Take the line that contains "Module Offer." in the data below and each line after it, through the last, and repeat them unchanged.
---- Data for review
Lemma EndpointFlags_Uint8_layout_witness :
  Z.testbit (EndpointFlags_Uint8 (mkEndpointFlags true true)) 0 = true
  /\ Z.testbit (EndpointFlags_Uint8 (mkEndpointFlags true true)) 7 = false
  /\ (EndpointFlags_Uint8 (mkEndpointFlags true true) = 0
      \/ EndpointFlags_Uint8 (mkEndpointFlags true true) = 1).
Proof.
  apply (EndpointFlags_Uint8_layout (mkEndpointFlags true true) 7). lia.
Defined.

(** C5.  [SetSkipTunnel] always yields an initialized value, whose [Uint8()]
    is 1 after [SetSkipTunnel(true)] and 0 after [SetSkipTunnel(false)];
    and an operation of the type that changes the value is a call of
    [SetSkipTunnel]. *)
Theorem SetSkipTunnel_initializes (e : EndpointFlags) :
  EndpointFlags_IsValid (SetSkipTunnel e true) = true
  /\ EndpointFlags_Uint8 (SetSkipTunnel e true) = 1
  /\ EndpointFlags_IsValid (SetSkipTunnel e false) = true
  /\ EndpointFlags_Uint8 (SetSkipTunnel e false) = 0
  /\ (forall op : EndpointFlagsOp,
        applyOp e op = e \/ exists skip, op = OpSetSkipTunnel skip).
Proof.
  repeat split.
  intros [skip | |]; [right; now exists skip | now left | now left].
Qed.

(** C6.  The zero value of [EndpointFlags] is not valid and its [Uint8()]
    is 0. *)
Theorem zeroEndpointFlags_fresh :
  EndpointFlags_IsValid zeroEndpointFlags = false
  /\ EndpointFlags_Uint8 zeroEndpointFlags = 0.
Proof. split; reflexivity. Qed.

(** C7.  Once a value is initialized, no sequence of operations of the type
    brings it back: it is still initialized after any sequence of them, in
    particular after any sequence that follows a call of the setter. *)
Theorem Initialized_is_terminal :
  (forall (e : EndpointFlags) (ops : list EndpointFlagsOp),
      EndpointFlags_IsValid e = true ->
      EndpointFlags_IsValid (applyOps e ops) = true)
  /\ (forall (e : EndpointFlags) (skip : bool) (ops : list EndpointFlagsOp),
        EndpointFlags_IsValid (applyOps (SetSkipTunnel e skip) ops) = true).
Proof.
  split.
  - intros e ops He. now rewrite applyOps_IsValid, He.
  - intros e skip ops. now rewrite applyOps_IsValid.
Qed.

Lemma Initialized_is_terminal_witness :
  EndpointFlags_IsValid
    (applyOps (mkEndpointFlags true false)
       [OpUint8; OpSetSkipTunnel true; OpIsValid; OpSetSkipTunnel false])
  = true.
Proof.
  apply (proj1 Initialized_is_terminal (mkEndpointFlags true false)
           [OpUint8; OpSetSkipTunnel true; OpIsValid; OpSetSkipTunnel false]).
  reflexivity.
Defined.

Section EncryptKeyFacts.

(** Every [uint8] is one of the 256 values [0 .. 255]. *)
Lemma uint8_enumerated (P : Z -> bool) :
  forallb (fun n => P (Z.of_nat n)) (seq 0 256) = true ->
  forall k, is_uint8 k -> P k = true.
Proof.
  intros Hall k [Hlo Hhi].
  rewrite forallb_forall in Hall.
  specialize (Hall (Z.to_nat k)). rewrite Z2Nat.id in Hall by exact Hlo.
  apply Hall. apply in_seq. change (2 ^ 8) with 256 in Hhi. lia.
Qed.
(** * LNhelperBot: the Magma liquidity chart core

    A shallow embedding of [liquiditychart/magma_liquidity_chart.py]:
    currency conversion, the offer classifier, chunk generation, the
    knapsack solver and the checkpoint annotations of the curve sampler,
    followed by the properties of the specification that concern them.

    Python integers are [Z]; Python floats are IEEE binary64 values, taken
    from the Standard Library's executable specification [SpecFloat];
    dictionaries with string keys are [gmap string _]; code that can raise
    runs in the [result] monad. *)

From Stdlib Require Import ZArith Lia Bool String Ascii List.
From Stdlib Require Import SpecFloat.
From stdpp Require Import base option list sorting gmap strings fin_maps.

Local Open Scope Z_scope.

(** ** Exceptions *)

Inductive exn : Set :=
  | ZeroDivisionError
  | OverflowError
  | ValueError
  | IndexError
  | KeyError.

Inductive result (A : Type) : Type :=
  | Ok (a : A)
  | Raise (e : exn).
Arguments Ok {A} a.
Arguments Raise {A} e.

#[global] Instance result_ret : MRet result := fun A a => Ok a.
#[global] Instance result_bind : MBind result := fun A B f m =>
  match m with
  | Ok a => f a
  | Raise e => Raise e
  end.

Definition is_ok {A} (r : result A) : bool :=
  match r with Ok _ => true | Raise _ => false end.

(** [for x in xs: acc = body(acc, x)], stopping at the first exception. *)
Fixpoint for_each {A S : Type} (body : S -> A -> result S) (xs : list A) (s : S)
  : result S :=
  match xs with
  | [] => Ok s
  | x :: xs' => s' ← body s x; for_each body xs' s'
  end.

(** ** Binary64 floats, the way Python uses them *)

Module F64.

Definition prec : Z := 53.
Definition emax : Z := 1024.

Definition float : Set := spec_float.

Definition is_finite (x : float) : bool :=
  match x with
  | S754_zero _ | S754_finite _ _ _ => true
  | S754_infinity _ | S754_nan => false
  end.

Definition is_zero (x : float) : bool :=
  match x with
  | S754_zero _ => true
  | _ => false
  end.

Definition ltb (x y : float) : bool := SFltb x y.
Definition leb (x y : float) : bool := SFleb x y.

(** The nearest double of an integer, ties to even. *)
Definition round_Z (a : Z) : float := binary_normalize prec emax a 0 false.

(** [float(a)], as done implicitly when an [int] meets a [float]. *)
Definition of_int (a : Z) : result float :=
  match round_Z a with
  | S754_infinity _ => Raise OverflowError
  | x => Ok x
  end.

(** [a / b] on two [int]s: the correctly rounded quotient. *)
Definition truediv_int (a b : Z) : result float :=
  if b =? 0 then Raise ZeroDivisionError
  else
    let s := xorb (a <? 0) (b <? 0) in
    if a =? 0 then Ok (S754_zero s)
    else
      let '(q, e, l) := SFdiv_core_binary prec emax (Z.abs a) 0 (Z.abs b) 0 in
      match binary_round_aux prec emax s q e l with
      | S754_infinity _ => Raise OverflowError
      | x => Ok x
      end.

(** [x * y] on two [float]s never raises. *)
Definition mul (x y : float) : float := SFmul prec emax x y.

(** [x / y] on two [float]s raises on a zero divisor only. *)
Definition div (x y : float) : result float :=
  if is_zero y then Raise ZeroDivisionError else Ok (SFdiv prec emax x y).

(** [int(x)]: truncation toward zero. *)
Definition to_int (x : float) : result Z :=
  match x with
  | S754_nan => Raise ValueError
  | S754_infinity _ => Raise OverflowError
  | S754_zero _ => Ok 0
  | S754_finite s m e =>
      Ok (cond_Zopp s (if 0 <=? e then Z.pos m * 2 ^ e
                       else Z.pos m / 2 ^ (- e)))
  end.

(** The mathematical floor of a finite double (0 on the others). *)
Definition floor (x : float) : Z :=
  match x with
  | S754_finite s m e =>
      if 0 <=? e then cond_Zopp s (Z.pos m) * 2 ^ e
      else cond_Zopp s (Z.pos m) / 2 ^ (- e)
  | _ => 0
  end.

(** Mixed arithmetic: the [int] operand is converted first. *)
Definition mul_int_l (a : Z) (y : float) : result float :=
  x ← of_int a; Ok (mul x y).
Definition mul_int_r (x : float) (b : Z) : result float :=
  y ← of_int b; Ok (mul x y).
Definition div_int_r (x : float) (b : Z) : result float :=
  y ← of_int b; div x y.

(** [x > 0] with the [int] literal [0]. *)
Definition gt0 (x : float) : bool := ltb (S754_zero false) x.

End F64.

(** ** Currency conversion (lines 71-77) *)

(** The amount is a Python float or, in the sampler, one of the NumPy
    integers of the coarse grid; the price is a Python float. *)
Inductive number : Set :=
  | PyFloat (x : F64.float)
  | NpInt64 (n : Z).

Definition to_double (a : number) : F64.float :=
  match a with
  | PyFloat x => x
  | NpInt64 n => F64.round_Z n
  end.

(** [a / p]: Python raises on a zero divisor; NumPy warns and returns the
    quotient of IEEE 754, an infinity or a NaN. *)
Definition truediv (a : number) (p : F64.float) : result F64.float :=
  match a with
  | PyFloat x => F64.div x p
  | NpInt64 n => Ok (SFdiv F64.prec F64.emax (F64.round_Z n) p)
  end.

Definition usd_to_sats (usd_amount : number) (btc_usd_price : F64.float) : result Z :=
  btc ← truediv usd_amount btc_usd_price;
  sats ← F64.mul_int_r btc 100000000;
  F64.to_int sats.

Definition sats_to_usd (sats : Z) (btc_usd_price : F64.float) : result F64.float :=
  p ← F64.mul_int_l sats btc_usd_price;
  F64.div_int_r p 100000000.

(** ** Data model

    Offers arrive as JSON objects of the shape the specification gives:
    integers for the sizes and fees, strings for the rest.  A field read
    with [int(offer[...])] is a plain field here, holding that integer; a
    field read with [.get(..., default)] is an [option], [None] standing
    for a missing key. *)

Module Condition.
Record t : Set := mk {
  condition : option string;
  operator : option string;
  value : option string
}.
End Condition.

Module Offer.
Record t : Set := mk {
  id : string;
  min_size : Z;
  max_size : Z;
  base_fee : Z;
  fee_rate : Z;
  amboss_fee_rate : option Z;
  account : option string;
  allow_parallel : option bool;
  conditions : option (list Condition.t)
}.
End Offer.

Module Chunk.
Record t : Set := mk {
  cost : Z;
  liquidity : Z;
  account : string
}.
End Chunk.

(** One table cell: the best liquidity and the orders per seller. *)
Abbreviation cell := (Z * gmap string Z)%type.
--------
Problem solution:
Module Offer.
Record t : Set := mk {
  id : string;
  min_size : Z;
  max_size : Z;
  base_fee : Z;
  fee_rate : Z;
  amboss_fee_rate : option Z;
  account : option string;
  allow_parallel : option bool;
  conditions : option (list Condition.t)
}.
End Offer.

Module Chunk.
Record t : Set := mk {
  cost : Z;
  liquidity : Z;
  account : string
}.
End Chunk.

(** One table cell: the best liquidity and the orders per seller. *)
Abbreviation cell := (Z * gmap string Z)%type.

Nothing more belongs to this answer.